• **Work request**
Find "qd_readable : readable k;" in the data below; transcribe the line it appears on and each line after it, exactly, to the end, and nothing else.

********

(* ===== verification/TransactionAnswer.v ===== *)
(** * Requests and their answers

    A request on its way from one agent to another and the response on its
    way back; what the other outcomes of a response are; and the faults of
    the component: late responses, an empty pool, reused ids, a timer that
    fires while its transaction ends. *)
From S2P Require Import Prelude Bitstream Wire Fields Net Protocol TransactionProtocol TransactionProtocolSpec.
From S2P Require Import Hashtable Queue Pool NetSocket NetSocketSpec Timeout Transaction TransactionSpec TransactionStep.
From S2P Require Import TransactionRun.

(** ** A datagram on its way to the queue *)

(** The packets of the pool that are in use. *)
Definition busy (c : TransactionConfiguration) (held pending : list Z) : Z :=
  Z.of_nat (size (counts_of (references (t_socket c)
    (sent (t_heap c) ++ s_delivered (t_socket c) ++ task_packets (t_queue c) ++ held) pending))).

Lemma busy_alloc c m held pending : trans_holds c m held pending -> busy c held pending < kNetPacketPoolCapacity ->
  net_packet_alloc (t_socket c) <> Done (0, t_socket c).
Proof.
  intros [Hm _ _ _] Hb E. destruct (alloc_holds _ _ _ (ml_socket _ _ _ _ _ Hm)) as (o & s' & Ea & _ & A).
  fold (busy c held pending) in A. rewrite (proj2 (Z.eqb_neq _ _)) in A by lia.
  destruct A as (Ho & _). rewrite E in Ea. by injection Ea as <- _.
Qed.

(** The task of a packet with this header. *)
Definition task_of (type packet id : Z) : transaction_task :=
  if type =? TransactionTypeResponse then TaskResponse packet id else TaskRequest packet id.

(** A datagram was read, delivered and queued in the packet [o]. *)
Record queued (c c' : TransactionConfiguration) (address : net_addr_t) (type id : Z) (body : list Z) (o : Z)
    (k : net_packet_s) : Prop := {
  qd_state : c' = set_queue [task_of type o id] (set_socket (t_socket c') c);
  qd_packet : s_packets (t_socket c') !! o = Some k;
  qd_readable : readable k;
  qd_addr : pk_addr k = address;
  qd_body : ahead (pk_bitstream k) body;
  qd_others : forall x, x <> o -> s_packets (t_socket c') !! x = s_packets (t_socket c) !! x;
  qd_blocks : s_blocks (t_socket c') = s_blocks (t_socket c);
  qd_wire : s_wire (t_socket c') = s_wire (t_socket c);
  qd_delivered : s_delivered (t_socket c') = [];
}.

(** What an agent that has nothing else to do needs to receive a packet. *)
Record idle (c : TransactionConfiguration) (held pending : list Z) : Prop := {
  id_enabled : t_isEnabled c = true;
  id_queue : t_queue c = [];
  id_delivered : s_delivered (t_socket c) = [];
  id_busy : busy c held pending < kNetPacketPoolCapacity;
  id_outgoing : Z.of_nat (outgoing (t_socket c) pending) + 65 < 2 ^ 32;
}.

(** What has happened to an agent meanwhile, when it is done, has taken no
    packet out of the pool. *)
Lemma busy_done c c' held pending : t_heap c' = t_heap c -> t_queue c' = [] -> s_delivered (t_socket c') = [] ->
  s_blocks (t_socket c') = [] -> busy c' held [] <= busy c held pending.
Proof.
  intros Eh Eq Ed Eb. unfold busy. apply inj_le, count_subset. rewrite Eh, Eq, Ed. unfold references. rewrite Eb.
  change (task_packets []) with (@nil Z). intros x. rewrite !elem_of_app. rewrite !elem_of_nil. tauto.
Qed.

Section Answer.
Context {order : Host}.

********

• **Solved exercise**
  qd_readable : readable k;
  qd_addr : pk_addr k = address;
  qd_body : ahead (pk_bitstream k) body;
  qd_others : forall x, x <> o -> s_packets (t_socket c') !! x = s_packets (t_socket c) !! x;
  qd_blocks : s_blocks (t_socket c') = s_blocks (t_socket c);
  qd_wire : s_wire (t_socket c') = s_wire (t_socket c);
  qd_delivered : s_delivered (t_socket c') = [];
}.

(** What an agent that has nothing else to do needs to receive a packet. *)
Record idle (c : TransactionConfiguration) (held pending : list Z) : Prop := {
  id_enabled : t_isEnabled c = true;
  id_queue : t_queue c = [];
  id_delivered : s_delivered (t_socket c) = [];
  id_busy : busy c held pending < kNetPacketPoolCapacity;
  id_outgoing : Z.of_nat (outgoing (t_socket c) pending) + 65 < 2 ^ 32;
}.

(** What has happened to an agent meanwhile, when it is done, has taken no
    packet out of the pool. *)
Lemma busy_done c c' held pending : t_heap c' = t_heap c -> t_queue c' = [] -> s_delivered (t_socket c') = [] ->
  s_blocks (t_socket c') = [] -> busy c' held [] <= busy c held pending.
Proof.
  intros Eh Eq Ed Eb. unfold busy. apply inj_le, count_subset. rewrite Eh, Eq, Ed. unfold references. rewrite Eb.
  change (task_packets []) with (@nil Z). intros x. rewrite !elem_of_app. rewrite !elem_of_nil. tauto.
Qed.

Section Answer.
Context {order : Host}.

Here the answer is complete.